On the flip side, Ron’s family definitely gets short shrift. Bell is always great in everything, but mostly gets to play the put-upon wife, trying to stay on an even keel while her husband spirals. Lillis is also a delightful bright spot in everything she appears in, but she’s reduced to a “supportive daughter.” Price somehow has even less to do as Ron’s son, getting the same sort of disregard given to Jack Dylan Grazer in Friendship. Perhaps Robinson just isn’t interested in sons as a whole…thing?

The character who gets the most to do in the show, though, and the likely break-out star of the season, is Joseph Tudisco as Mike Santini…but like the inciting incident, we’re not allowed to talk about who he is, or what role he has in the show. Just know that Tudisco manages to out-weird even the weirdest I Think You Should Leave character with his stilted delivery and oddball character quirks. At the same time, he injects a sweet soul into his interactions with…whoever he interacts with in the cast, which we can’t tell you; sorry.

If there’s one big knock against The Chair Company, it’s that even Robinson’s admirers would likely agree his humor isn’t for everyone.
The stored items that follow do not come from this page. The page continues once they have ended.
Lemma adjust_num_topics_mono (n n' min_k max_k : Z) :
  n <= n' -> regime_of n = regime_of n' ->
  _adjust_num_topics n min_k max_k <= _adjust_num_topics n' min_k max_k.
Proof.
  intros Hle. unfold regime_of, _adjust_num_topics.
  destruct (Z.leb_spec n 100) as [Ha | Ha], (Z.leb_spec n' 100) as [Hb | Hb].
  - intros _. lia.
  - destruct (n' <=? 500); discriminate.
  - lia.
  - destruct (Z.leb_spec n 500) as [Hc | Hc],
      (Z.leb_spec n' 500) as [Hd | Hd]; try discriminate; intros _.
    + assert ((n - 100) / 50 <= (n' - 100) / 50)
        by (apply Z.div_le_mono; lia).
      lia.
    + pose proof (log_growth_term_mono n n' ltac:(lia)). lia.
Qed.

(** C2.  With [min_k <= max_k], the topic count chosen for [n] articles lies
    in [[min_k, max_k]]; it is [min_k] for [n <= 100],
    [min(max_k, min_k + (n - 100) // 50)] for [100 < n <= 500] and
    [min(max_k, min_k + floor(3 * log2(n / 100)))] for [n > 500]; and it is
    non-decreasing in [n] within each of the three regimes. *)
Theorem adjust_num_topics_spec (n min_k max_k : Z) :
  min_k <= max_k ->
  let k := _adjust_num_topics n min_k max_k in
  min_k <= k <= max_k
  /\ (n <= 100 -> k = min_k)
  /\ (100 < n <= 500 -> k = Z.min max_k (min_k + (n - 100) / 50))
  /\ (500 < n ->
      exists j, is_floor_3log2 n j /\ k = Z.min max_k (min_k + j))
  /\ (forall n', n <= n' -> regime_of n = regime_of n' ->
      k <= _adjust_num_topics n' min_k max_k).
Proof.
  intros Hk k. split; [apply adjust_num_topics_bounds; exact Hk|].
  subst k. unfold _adjust_num_topics at 1 2 3.
  repeat split.
  - intros Hn. destruct (Z.leb_spec n 100); [reflexivity | lia].
  - intros Hn. destruct (Z.leb_spec n 100); [lia|].
    destruct (Z.leb_spec n 500); [reflexivity | lia].
  - intros Hn. exists (log_growth_term n). split.
    + apply log_growth_term_floor. lia.
    + destruct (Z.leb_spec n 100); [lia|].
      destruct (Z.leb_spec n 500); [lia | reflexivity].
  - intros n' Hle Hreg. apply adjust_num_topics_mono; assumption.
Qed.

Lemma adjust_num_topics_spec_witness :
  5 <= 20 /\ _adjust_num_topics 800 5 20 = 14.
Proof.
  split; [lia|].
  destruct (adjust_num_topics_spec 800 5 20 ltac:(lia)) as (_ & _ & _ & H & _).
  destruct (H ltac:(lia)) as (j & Hj & Hk).
  rewrite Hk.
  rewrite (is_floor_3log2_unique 800 j 9 Hj).
  - reflexivity.
  - unfold is_floor_3log2. lia.
Defined.

End TopicCount.

(** ** Python values, exceptions and the backend *)

Module Effects.

#[local] Set Warnings "-register-all".

(** A value decoded from JSON or held in an untyped dict. *)
Inductive pyval :=
| PyNone
| PyBool (b : bool)
| PyInt (z : Z)
| PyFloat (q : Q)
| PyStr (s : pystr)
| PyList (l : list pyval)
| PyDict (d : list (pystr * pyval)).

(** Truth value of a Python value. *)
Definition truthy (v : pyval) : bool :=
  match v with
  | PyNone => false
  | PyBool b => b
  | PyInt z => negb (z =? 0)
  | PyFloat q => negb (Qeq_bool q 0)
  | PyStr s => nonempty s
  | PyList l => match l with [] => false | _ => true end
  | PyDict d => match d with [] => false | _ => true end
  end.

(** [d.get(k)] on the items of a dict (its keys are distinct). *)
Fixpoint dict_get (d : list (pystr * pyval)) (k : pystr) : option pyval :=
  match d with
  | [] => None
  | (k', v) :: d' => if str_eqb k' k then Some v else dict_get d' k
  end.

(** [d.get(k, default)]. *)
Definition dict_get_default (d : list (pystr * pyval)) (k : pystr)
  (default : pyval) : pyval :=
  match dict_get d k with Some v => v | None => default end.

(** Exceptions the modelled code raises or lets through. *)
Inductive exn :=
| BackendError (msg : pystr)      (* raised by the generative backend *)
| PromptError (msg : pystr)       (* unknown template or placeholder *)
| AttributeError                  (* a method missing on the value *)
| KeyError (k : pystr)            (* subscript of an absent key *)
| TypeError                       (* an operation on the wrong type *)
| GenerationFailed.               (* "Failed to generate valid report after 3 attempts" *)

Inductive outcome (A : Type) :=
| Returns (a : A)
| Raises (e : exn).
Arguments Returns {A} a.
Arguments Raises {A} e.

Inductive PromptCategory :=
| NEWS_FILTERING | REPORT_GENERATION | VALIDATION | TOPIC_SELECTION.

(** The patterns the filter's last parsing strategy searches for. *)
Inductive pattern :=
| PatIdColon     (* ID:\s*(\d+) *)
| PatHash        (* #(\d+) *)
| PatNumbered    (* ^(\d+)[.,)] *)
| PatCodeBlock.  (* a Markdown code block, its body captured *)

(** What the pipeline takes from outside the repository.  [backend n] is the
    outcome of the [n]-th call of [LLMService.chat] made by a task, after
    the service's own retries; the other fields are library functions. *)
Record externals := {
  backend : nat -> pystr -> pystr -> outcome pystr;
  get_prompt : PromptCategory -> pystr -> list (pystr * pyval) -> outcome pystr;
  json_loads : pystr -> option pyval;       (* [None]: JSONDecodeError *)
  json_dumps : pyval -> pystr;
  str_lower : pystr -> pystr;               (* str.lower *)
  re_findall : pattern -> pystr -> list pystr;
  py_repr : pyval -> pystr;                 (* str() of a value that is not a str *)
  isoformat : Z -> pystr;                   (* datetime.isoformat *)
  now_utc : pystr                           (* the formatted current time *)
}.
The show definitely leans more towards absurdity than the often shouty I Think You Should Leave or the cringeworthy nature of Friendship (at no point does Ron eat a bar of soap and tell his new friends he’s a bad boy who needs to be punished, for example). It’s definitely not as light and sweet as Detroiters, though that’s likely down to the absence of frequent Robinson collaborator Sam Richardson. Even with this modulation, however, The Chair Company is unmistakably Robinson.

In fact, while we don’t know at this time how The Chair Company Season 1 will wrap up, it’s a show and tone that feels right at home next to HBO’s Danny McBride series like Gemstones, Vice Principals, and Eastbound & Down. Like McBride, Robinson finds gems of actors hiding under rocks and never talks down to them, and also like McBride, Robinson seems singularly obsessed with those on the fringes of society, and how they tear down those who are in positions of authority. The big difference, though, is that unlike McBride, Robinson makes it a little bit scary while he does it.